Data exists regarding differences in efficacy of prophylactic mastectomy based on surgery type including total (simple) mastectomy, total skin-sparing mastectomy, and subcutaneous mastectomy. All surgery types when performed prophylactically have been associated with a significant reduction in breast cancer risk for woman at an increased risk for breast cancer [7, 58•]. However, data indicates that bilateral total, total skin-sparing mastectomy, or technically appropriate nipple-sparing mastectomy should be the preferred surgical procedure as subcutaneous mastectomy leaves behind more glandular tissue than the other approaches resulting in a risk for future cancers compared to the other approaches [44, 58•]. Nipple sparring mastectomy has been shown to be as effective in reducing breast cancer risk in BRCA1 and BRCA2 mutation carriers as total and total skin-sparring mastectomy when performed using precise technique as detailed by Manning et al. [58•]. There are no current practice guidelines recommending a specific type of prophylactic mastectomy at this time. Surgical practice may differ depending on center, surgeon, and patient characteristics as with any medical practice.

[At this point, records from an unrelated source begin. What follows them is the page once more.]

(* ===== verification/QueryIter.v ===== *)
(** * Running a query

    Models [src/store/fs/query.rs] ([QueryIterator]) with the filtered ranges
    of [src/store/fs/ranges.rs] and [Store::get_many] of
    [src/store/fs.rs].  The iterator is the state machine of the source, with
    its offset and count; [query_result] is what a query means, and
    [query_iterator_correct] says the iterator yields it, in full.  A range of
    the store is the list of its rows; reading a row does not fail. *)
From S2P Require Import Prelude Redb Keys Entry Heads Query Bounds Ranger Info Store StoreInstance.

(** ** Filtered ranges *)
Section ranges.
Context {A T : Type}.

(** [Range::next] and [Range::next_back]. *)
Definition range_step (direction : SortDirection) (l : list A) : option (A * list A) :=
  match direction with
  | Asc => match l with [] => None | x :: l' => Some (x, l') end
  | Desc => match reverse l with [] => None | x :: l' => Some (x, reverse l') end
  end.

(** The loop of [next_filter_map]; [fuel] bounds its steps. *)
Fixpoint next_filter_map_fuel (fuel : nat) (direction : SortDirection) (filter_map : A → option T)
    (l : list A) : option T * list A :=
  match fuel with
  | 0 => (None, l)
  | S fuel =>
      match range_step direction l with
      | None => (None, l)
      | Some (res, l') =>
          match filter_map res with
          | None => next_filter_map_fuel fuel direction filter_map l'
          | Some item => (Some item, l')
          end
      end
  end.
Definition next_filter_map (direction : SortDirection) (filter_map : A → option T) (l : list A)
    : option T * list A := next_filter_map_fuel (S (length l)) direction filter_map l.
End ranges.

Section query.
Context `{Redb, Crypto, Postcard DownloadPolicy}.

Abbreviation RecordsTable := (table RecordsId RecordsValue _).

Definition value_is_empty (value : RecordsValue) : bool :=
  let '(_, _, _, _, hash) := value in eqb hash Hash_EMPTY.

(** [RecordsRange::next_filtered]. *)
Definition records_next_filtered (direction : SortDirection)
    (filter : RecordsId → RecordsValue → bool) (range : list (RecordsId * RecordsValue))
    : option SignedEntry * list (RecordsId * RecordsValue) :=
  next_filter_map direction
    (λ p, if filter p.1 p.2 then Some (into_entry p.1 p.2) else None) range.

(** [RecordsByKeyRange::next_filtered]: each row is looked up in the records
    table; a row without a record is skipped. *)
Definition by_key_entry (t : RecordsTable) (filter : RecordsByKeyId → bool)
    (p : RecordsByKeyId * unit) : option SignedEntry :=
  if negb (filter p.1) then None
  else
    let '(namespace, key, author) := p.1 in
    into_entry (namespace, author, key) <$> tbl_get t (namespace, author, key).
Definition by_key_next_filtered (direction : SortDirection) (t : RecordsTable)
    (filter : RecordsByKeyId → bool) (range : list (RecordsByKeyId * unit))
    : option SignedEntry * list (RecordsByKeyId * unit) :=
  next_filter_map direction (by_key_entry t filter) range.

Inductive QueryRange :=
| QrAuthorKey (range : list (RecordsId * RecordsValue)) (key_filter : KeyFilter)
| QrKeyAuthor (records_table : RecordsTable) (range : list (RecordsByKeyId * unit))
    (author_filter : AuthorFilter) (selector : option LatestPerKeySelector).

Record QueryIterator := {
  qi_range : QueryRange;
  qi_query : Query;
  qi_offset : N;
  qi_count : N;
}.

Definition QueryIterator_new (t : Tables) (ns : NamespaceId) (query : Query) : QueryIterator :=
  let range :=
    match IndexKind_from query with
    | IkAuthorKey range key_filter =>
        let '(bounds, filter) :=
          match range with
          | AfExact author => (RecordsBounds_author_key ns author key_filter, KfAny)
          | AfAny => (RecordsBounds_namespace ns, key_filter)
          end in
        QrAuthorKey (tbl_range (records t) bounds) filter
    | IkKeyAuthor range author_filter latest_per_key =>
        QrKeyAuthor (records t) (tbl_range (records_by_key t) (ByKeyBounds_new ns range))
          author_filter (if latest_per_key then Some None else None)
    end in
  {| qi_range := range; qi_query := query; qi_offset := 0; qi_count := 0 |}.
(* ===== verification/Replica.v ===== *)
(** * Replicas

    Models the replica operations of [src/sync.rs]: local insertion and
    deletion, remote insertion, validation, and the processing of a
    reconciliation message with its callbacks.  A replica is a store instance
    with the information of Info; the [World] holds the channels and the
    observer's log.  The clock is an argument: [now] is what
    [system_time_now] answers.  The validators read public keys through the
    cache, whose growth has no visible effect
    ([Keys.mem_public_key_transparent]) and is left out here. *)
From S2P Require Import Prelude Redb Keys Entry Heads Query Bounds Ranger Info Store StoreInstance Filter.

(** [MAX_TIMESTAMP_FUTURE_SHIFT], in microseconds: ten minutes. *)
Definition MAX_TIMESTAMP_FUTURE_SHIFT : N := 10 * 60 * 1000000.
Definition MAX_REJECTIONS_PER_MESSAGE : nat := 1024.

Record SyncOutcome := {
  heads_received : AuthorHeads;
  num_recv : nat;
  num_sent : nat;
}.
Definition SyncOutcome_default : SyncOutcome :=
  {| heads_received := ∅; num_recv := 0; num_sent := 0 |}.

Inductive SyncError := SeInsert (e : InsertError) | SeStore (e : StoreErr).

Section replica.
Context `{Redb, Crypto, Postcard DownloadPolicy}.

Abbreviation CapabilityValidator := (SignedEntry → PeerIdBytes → ValidateOutcome).

Record Replica := { rp_store : StoreInstance; rp_info : ReplicaInfo; rp_world : World }.
Definition set_rp_store (s : StoreInstance) (r : Replica) : Replica :=
  {| rp_store := s; rp_info := rp_info r; rp_world := rp_world r |}.
Definition set_rp_info (i : ReplicaInfo) (r : Replica) : Replica :=
  {| rp_store := rp_store r; rp_info := i; rp_world := rp_world r |}.
Definition set_rp_world (w : World) (r : Replica) : Replica :=
  {| rp_store := rp_store r; rp_info := rp_info r; rp_world := w |}.

Definition Replica_new (store : StoreInstance) (info : ReplicaInfo) (w : World) : Replica :=
  {| rp_store := store; rp_info := info; rp_world := w |}.
Definition replica_id (r : Replica) : NamespaceId := Capability_id (i_capability (rp_info r)).
Definition replica_capability (r : Replica) : Capability := i_capability (rp_info r).
Definition replica_secret_key (r : Replica) : result ReadOnlyError NamespaceSecret :=
  Capability_secret_key (i_capability (rp_info r)).
Definition record_id (r : Replica) (key : bytes) (author : Author) : RecordIdentifier :=
  RecordIdentifier_new (Capability_id (i_capability (rp_info r))) (Author_id author) key.

(** What [PublicKeyStore::public_key] answers. *)
Definition public_key_of (s : StoreInstance) (b : arr32) : option PublicKey :=
  (mem_public_key (st_pubkeys (si_store s)) b).1.
Lemma inner_triple opened td :
  triple (λ b, round_inv b ∧ b_accepted b = None)
    (handle_connection_inner accept_cb opened td peer)
    (λ f b, released b ∧ connection_result (Ok f) b)
    (λ h b, bob_inv b ∧ ∀ e, h = Fail e → released b ∧ connection_result (Err e) b).
Proof.
  unfold handle_connection_inner.
  eapply tr_bind with (R := λ _, round_inv).
  { apply step_triple; [..|by intros b []].
    - intros b [[Hb Hn] Ha]. split; [done|]. intros e [= <-]. split; [|by split_and!].
      split; [done|]. destruct (bs_session (b_state b)) as [[ns id]|] eqn:Hs; [|done].
      pose proof (bi_session b Hb ns id Hs). congruence.
    - intros b [[Hb _] _]. by split. }
  intros _. eapply tr_bind with (R := bob_result).
  { eapply tr_conseq; [apply tr_catch, bob_run_triple|done|by intros [] b|].
    intros h b [-> [Hb _]]. by split. }
  intros res. apply tr_gets_bind. intros s.
  eapply tr_bind with (R := λ _ b, released b ∧ b_accepted b = bs_namespace s ∧ bob_result res b).
  { apply tr_modify. intros b [Hres Hs].
    assert (bob_inv b) as Hb by (destruct res; [apply Hres|apply Hres|done]).
    assert (b_accepted b = bs_namespace s) as Ha by by rewrite <- Hs, (bi_named b Hb).
    destruct (bs_session s) as [[ns id]|] eqn:Hss; [|by subst s].
    assert (∀ b', bob_inv b' → b_accepted b' = b_accepted b → bob_result res b') as Hkeep.
    { intros b' Hb' Ha'. destruct res as [n|e|]; simpl in *; [|..|done].
      - split; [done|]. rewrite Ha'. apply Hres.
      - split; [done|]. rewrite Ha'. apply Hres. }
    match goal with |- released ?x ∧ _ => set (b' := x) end.
    assert (bob_inv b') as Hb'.
    { destruct Hb as [H1 H2 H3 H5]. subst s. unfold session_of in H5. rewrite Hss in H5.
      split; unfold session_of; simpl; try done. rewrite sv_end_ok. set_solver. }
    split; [by split|]. split; [done|]. by apply Hkeep. }
  intros _. eapply tr_bind with
    (R := λ closed b, released b ∧ b_accepted b = bs_namespace s ∧ bob_result res b
      ∧ closed ≠ Panic ∧ ∀ e, closed = Err e → e = AeClose peer (bs_namespace s) CaTransport).
  { eapply tr_conseq; [apply tr_catch, (closed_triple td (bs_namespace s)
      (λ b, released b ∧ b_accepted b = bs_namespace s ∧ bob_result res b))|done|..].
    - intros [u|e|] b Hc; [| |done].
      + destruct Hc as (? & ? & ?). by split_and!.
      + destruct Hc as [(? & ? & ?) He]. split_and!; try done. intros e' [= <-]. by apply He.
    - intros h b [-> [[[Hb _] _] _]]. by split. }
  intros closed b (Hrel & Ha & Hres & Hp & Hc). destruct res as [ns|e|]; [destruct closed as [u|e|]|..].
  - simpl. split; [done|]. split; [done|apply Hres].
  - simpl. split; [apply Hrel|]. intros e' [= <-]. split; [done|].
    rewrite (Hc e eq_refl). by split_and!.
  - done.
  - simpl. split; [apply Hrel|]. intros e' [= <-]. split; [done|apply Hres].
  - done.
Qed.

End net_facts.

(** *** The dialing side *)
Section dial_facts.
Context {W SessionId : Type} `{Countable SessionId, Postcard WireMessage, !PostcardOk WireMessage,
  !SyncService W SessionId, !SyncServiceOk W SessionId}.
Context (peer : EndpointId).
Implicit Types (c : Conn (W:=W)).

Definition holds (hs : gset SessionId) c : Prop := sv_held (cx_world c) ⊆ hs.

Lemma on_service_holds {E A} (f : Cause → E) (m : ST W (Halt Cause) A) (hs : gset SessionId) :
  (∀ w, match m w with (Panic, _) => False | (_, w') => sv_held w' ⊆ sv_held w end) →
  triple (holds hs) (on_service f m) (λ _, holds hs) (λ _, holds hs).
Proof.
  intros Hm c Hc. unfold on_service. specialize (Hm (cx_world c)). unfold holds in *.
  destruct (m (cx_world c)) as [[a|h|] w]; simpl; [..|done]; by etrans.
Qed.

Lemma send_or_holds {E} (f : Cause → E) m (hs : gset SessionId) :
  triple (holds hs) (send_or f m) (λ _, holds hs) (λ _, holds hs).
Proof.
  intros c Hc. unfold send_or.
  pose proof (writer_send_triple m (holds hs)) as Hs.
  assert (∀ c c', holds hs c → cx_world c' = cx_world c → holds hs c') as Hw
    by (unfold holds; intros c1 c2 H1 ->; done).
  specialize (Hs Hw c Hc).
  by destruct (writer_send m c) as [[u|h|] c'].
Qed.

Lemma alice_loop_holds ns filter id reads progress (hs : gset SessionId) :
  triple (holds hs) (alice_loop ns peer filter id reads progress) (λ _, holds hs) (λ _, holds hs).
Proof.
  revert progress. induction reads as [|rd reads IH]; intros progress; [by apply tr_ret|]. simpl.
  eapply tr_bind; [by apply tr_modify with (Q := λ _, holds hs)|]. intros u.
  destruct rd as [[]|e|]; try by apply tr_err.
  eapply tr_bind; [apply on_service_holds; intros w; apply sv_process_ok|].
  intros [reply pr]. destruct reply as [msg|]; [|by apply tr_ret].
  eapply tr_bind; [apply send_or_holds|]. intros u'. apply IH.
Qed.

Lemma run_alice_holds ns filter (hs : gset SessionId) :
  triple (holds hs) (run_alice ns peer filter) (λ _, holds hs) (λ _, holds hs).
Proof.
  unfold run_alice.
  eapply tr_bind with (R := λ id c, holds ({[id]} ∪ hs) c).
  { intros c Hc. unfold on_service, holds in *. pose proof (sv_start_ok ns (cx_world c)) as Hs.
    destruct (sv_session_start ns (cx_world c)) as [[id|h|] w]; simpl; [| |done].
    - set_solver.
    - set_solver. }
  intros id c Hc. unfold with_session.
  assert (triple (holds ({[id]} ∪ hs))
    (message ← on_service CnSync (sv_initial_message ns id filter);
     _ ← send_or CnSync (WmInit ns message);
     c ← st_get;
     alice_loop ns peer filter id (cx_reads c) SyncOutcome_default)
    (λ _, holds ({[id]} ∪ hs)) (λ _, holds ({[id]} ∪ hs))) as Hm.
  { eapply tr_bind; [apply on_service_holds; intros w; apply sv_initial_ok|]. intros message.
    eapply tr_bind; [apply send_or_holds|]. intros u. apply tr_get_bind. intros c'.
    eapply tr_conseq; [apply alice_loop_holds|by intros s []|done|done]. }
  specialize (Hm c Hc). unfold holds in *.
  destruct ((on_service CnSync _ ≫= _) c) as [[r|h|] c']; simpl in *; [..|done];
    rewrite sv_end_ok; set_solver.
Qed.

Lemma connect_holds su td ns filter (hs : gset SessionId) :
  triple (holds hs) (connect_and_sync_inner su td ns peer filter) (λ _, holds hs) (λ _, holds hs).
Proof.
  unfold connect_and_sync_inner.
  assert (∀ e st, triple (holds hs) (step_result (E:=ConnectError) e st) (λ _, holds hs) (λ _, holds hs)) as Hst.
  { intros e st. destruct st; [by apply tr_ret|by apply tr_err|by apply tr_err]. }
  eapply tr_bind; [apply Hst|]. intros _u1. eapply tr_bind; [apply Hst|]. intros _u2.
  eapply tr_bind with (R := λ r c, holds hs c ∧ r ≠ Panic).
  { eapply tr_conseq; [apply tr_catch, (run_alice_holds ns filter hs)|done|by intros [] c|by intros h c []]. }
  intros res. apply tr_pure. intros Hres.
  eapply tr_bind; [apply Hst|]. intros _u3. eapply tr_bind; [apply Hst|]. intros _u4.
  eapply tr_bind; [apply Hst|]. intros _u5.
  eapply tr_bind with (R := λ _, holds hs); [|intros o; by apply tr_ret].
  apply tr_lift. by destruct res.
Qed.
End dial_facts.

Section net_claims.
Context {W SessionId : Type} `{Countable SessionId, Postcard WireMessage, !PostcardOk WireMessage,
  !SyncService W SessionId, !SyncServiceOk W SessionId}.
Context (accept_cb : NamespaceId → EndpointId → W → option AcceptOutcome * W).
Context (cb_held : ∀ ns peer w, sv_held (accept_cb ns peer w).2 ⊆ sv_held w).

Lemma handle_connection_run opened td peer (c : Conn) :
  let '(res, b) := handle_connection accept_cb opened td peer c in
  connection_result accept_cb peer res b ∧ sv_held (cx_world (b_conn b)) ⊆ sv_held (cx_world c).
Proof.
  unfold handle_connection. set (b0 := {| b_state := BobState_new peer; b_conn := c; b_accepted := None |}).
  assert (round_inv peer (sv_held (cx_world c)) b0 ∧ b_accepted b0 = None) as Hb0.
  { split; [|done]. split; [|done]. split; unfold session_of; simpl; try done; set_solver. }
  pose proof (inner_triple accept_cb cb_held peer (sv_held (cx_world c)) opened td b0 Hb0) as Hi.
  destruct (handle_connection_inner accept_cb opened td peer b0) as [[f|h|] b]; [..|done].
  - destruct Hi as [[Hb Hs] Hf]. split; [exact Hf|].
    etrans; [exact (bi_held _ _ _ Hb)|]. unfold session_of. rewrite Hs. set_solver.
  - destruct Hi as [Hb He]. destruct h as [e|]; simpl.
    + destruct (He e eq_refl) as [[_ Hs] Hr]. split; [exact Hr|].
      etrans; [exact (bi_held _ _ _ Hb)|]. unfold session_of. rewrite Hs. set_solver.
    + pose proof (bi_held _ _ _ Hb) as Hh.
      unfold session_of in Hh.
      destruct (bs_session (b_state b)) as [[ns id]|]; simpl; (split; [done|]).
      * rewrite sv_end_ok. set_solver.
      * set_solver.
Qed.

Risk-Reducing Salpingo-oophorectomy

Current NCCN guidelines recommend RRSO starting at the age of 35–40 and 40–45 for women who have a known BRCA1 and BRCA2 mutation, respectively. RRSO is a well-established surgical intervention recommended for women with known BRCA1/BRCA2 mutations due to their high risk of developing ovarian cancer. Studies have shown that RRSO reduces risk of ovarian cancer in BRCA mutation carriers by approximately 80 % [5962]. Additionally, it has been suggested that RRSO in BRCA mutation carriers may be associated with approximately 50 % decreased risk of breast cancer [45, 63, 64]. The benefit of breast cancer risk reduction may be most pronounced in premenopausal women who undergo RRSO under the age of 50 [63, 6567]. For women undergoing RRSO prior to the age of 50 and opting for short-term hormone replacement therapy, research suggests that there is no decrease in protective effects of RRSO in reducing breast cancer risks [68]. Moreover, studies suggest that there is an overall increase in life expectancy and decrease in all-cause mortality and breast cancer- and ovarian cancer-specific mortality following RRSO in women with BRCA1/BRCA2 mutations, thus further supporting the recommendation of this surgery in this high-risk population [62, 66, 69•].

Several authors have discussed limitations regarding the study designs and statistical analyses of these studies beyond the fact that randomized clinical trials were not conducted [70•, 71]. For example, some studies included research participants in their analyses who have had previous diagnoses of breast cancer, which may introduce a selection bias favoring either the surgery or surveillance group. Other limitations include immortal time bias relating to when follow-up is initiated for participants who elect RRSO and those who choose surveillance, small sample size, and short duration of follow-up. Therefore, these studies may have inflated the significance of breast cancer risk reduction in BRCA mutation carriers who undergo RRSO.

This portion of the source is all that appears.